There are a number of noteworthy sites of interest in the district. BSP commissioned the Billionth Barrel Monument to commemorate the production of its billionth barrel of oil in the Seria oil field. BSP also founded the Seria Energy Lab in 2002 with the goal of educating the general population about science, technology, and the environment. Nodding donkey oil wells are another feature of the region, especially in the oil town of Seria. Sultan Hassanal Bolkiah inaugurated Anduki Jubilee Recreational Park in 1992. It has a 3.8 km running track, a lagoon, and some modest public amenities. Huts and shelters are available for recreational use at Lumut Beach. Opened in 1989, the Sungai Liang Forest Reserve has a tiny lake, a swimming pool, and a number of recreational amenities. Several places of interest in Kuala Belait consisted of the Belait District Museum and the Belait Beach. Finally, the 12,679 hectares Silver Jubilee Park honours the Silver Jubilee of Hassanal Bolkiah and is situated at Jalan Maulana with a view of the South China Sea.

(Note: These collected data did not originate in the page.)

(** Time does not run backwards, and no more than [LEASE_SECONDS] pass after a heartbeat before the
    next event that could take the lease. *)
Fixpoint timely (now last : Z) (evs : list event) : Prop :=
  match evs with
  | [] => True
  | ev :: evs' =>
      now <= event_time ev <= last + LEASE_SECONDS /\
      timely (event_time ev) (match ev with EBeat t => t | EClaim _ _ => last end) evs'
  end.

Lemma play_keeps e w ev now last :
  e.(x_current) = e.(x_holder) -> e.(x_lost) = false ->
  now <= event_time ev <= last + LEASE_SECONDS ->
  (exists l, w.(w_leases) !! e.(x_range) = Some l /\ l.(l_holder) = e.(x_holder) /\ last + LEASE_SECONDS <= l.(l_expires)) ->
  exists l, (play e w ev).(w_leases) !! e.(x_range) = Some l /\ l.(l_holder) = e.(x_holder) /\
    match ev with EBeat t => t | EClaim _ _ => last end + LEASE_SECONDS <= l.(l_expires).
Proof.
  intros Hc Hl Ht (l & Hw & Hh & He). destruct ev as [t|t h]; simpl in *.
  - unfold beat, extend_lease. simpl. rewrite Hl, Hw, Hc, Hh, String.eqb_refl. simpl.
    rewrite lookup_insert_eq. eexists. split; [done|]. simpl. split; [done|]. lia.
  - unfold claim_lease. simpl. rewrite Hw. destruct (l_expires l <? t) eqn:E; [reflect_bools; lia|].
    simpl. by exists l.
Qed.

Lemma play_all_keeps e evs w now last :
  e.(x_current) = e.(x_holder) -> e.(x_lost) = false -> timely now last evs ->
  (exists l, w.(w_leases) !! e.(x_range) = Some l /\ l.(l_holder) = e.(x_holder) /\ last + LEASE_SECONDS <= l.(l_expires)) ->
  lease_holder e.(x_range) (fold_left (play e) evs w) = Some e.(x_holder).
Proof.
  intros Hc Hl. revert w now last. induction evs as [|ev evs IH]; intros w now last Ht Hw; simpl in *.
  - destruct Hw as (l & Hw & Hh & _). unfold lease_holder. rewrite Hw. simpl. by rewrite Hh.
  - destruct Ht as [Ht Hts]. eapply IH; [exact Hts|]. by eapply play_keeps.
Qed.

(** ** Where a finished task leaves the lease *)

Definition not_mine (r h : string) (w : world) : Prop :=
  lease_holder r w <> Some h /\ lease_holder r w <> Some (tombstone h).

Lemma release_not_mine r h w : not_mine r h (release_lease r h w).
Proof.
  unfold not_mine, release_lease, lease_holder. destruct (w_leases w !! r) as [l|] eqn:E; [|by rewrite E].
  case_bool_decide as Hin.
  - simpl. by rewrite lookup_delete_eq.
  - rewrite E. simpl. split; intros [= Hx]; apply Hin; rewrite Hx; set_solver.
Qed.

Lemma kept_expiry r h w l' :
  w_leases (keep true r h w) !! r = Some l' -> l_holder l' = h ->
  w_now w + KEPT_LEASE_SECONDS <= l_expires l'.
Proof.
  unfold keep, extend_lease. destruct (w_leases w !! r) as [l|] eqn:E; [|simpl; congruence].
  destruct (String.eqb (l_holder l) h) eqn:Eh; simpl.
  - rewrite lookup_insert_eq. intros [= <-] _. simpl. lia.
  - rewrite E. intros [= <-] Hh. by apply String.eqb_neq in Eh.
Qed.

Other noteworthy locations include one of Labi's highest peaks, Bukit Teraja, provides views of Mount Mulu and the Baram Valley. Situated 45 minutes away from Kuala Belait, Kuala Balai offers an insight into the traditional sago producing process and is ingrained in the local culture. A spot for jungle trekking, Wasai Wong Kadir has a charming waterfall that's perfect for picnics. About 25 kilometres from Sungai Liang, Luagan Lalak Forest Recreation Park covers 270 hectares in the Labi Hills Forest Reserve and has an alluvial freshwater swamp with wooden walkways, trails, and shelters. Fresh vegetables and household necessities may be purchased from the daily food stalls run by Kuala Belait's Gerai Tudung Saji. In addition, the district is home to traditional longhouses that represent the Iban people way of life, such as Bang Taong, Rampayoh, Mendaram Besar, Mendaram Kecil, and Teraja.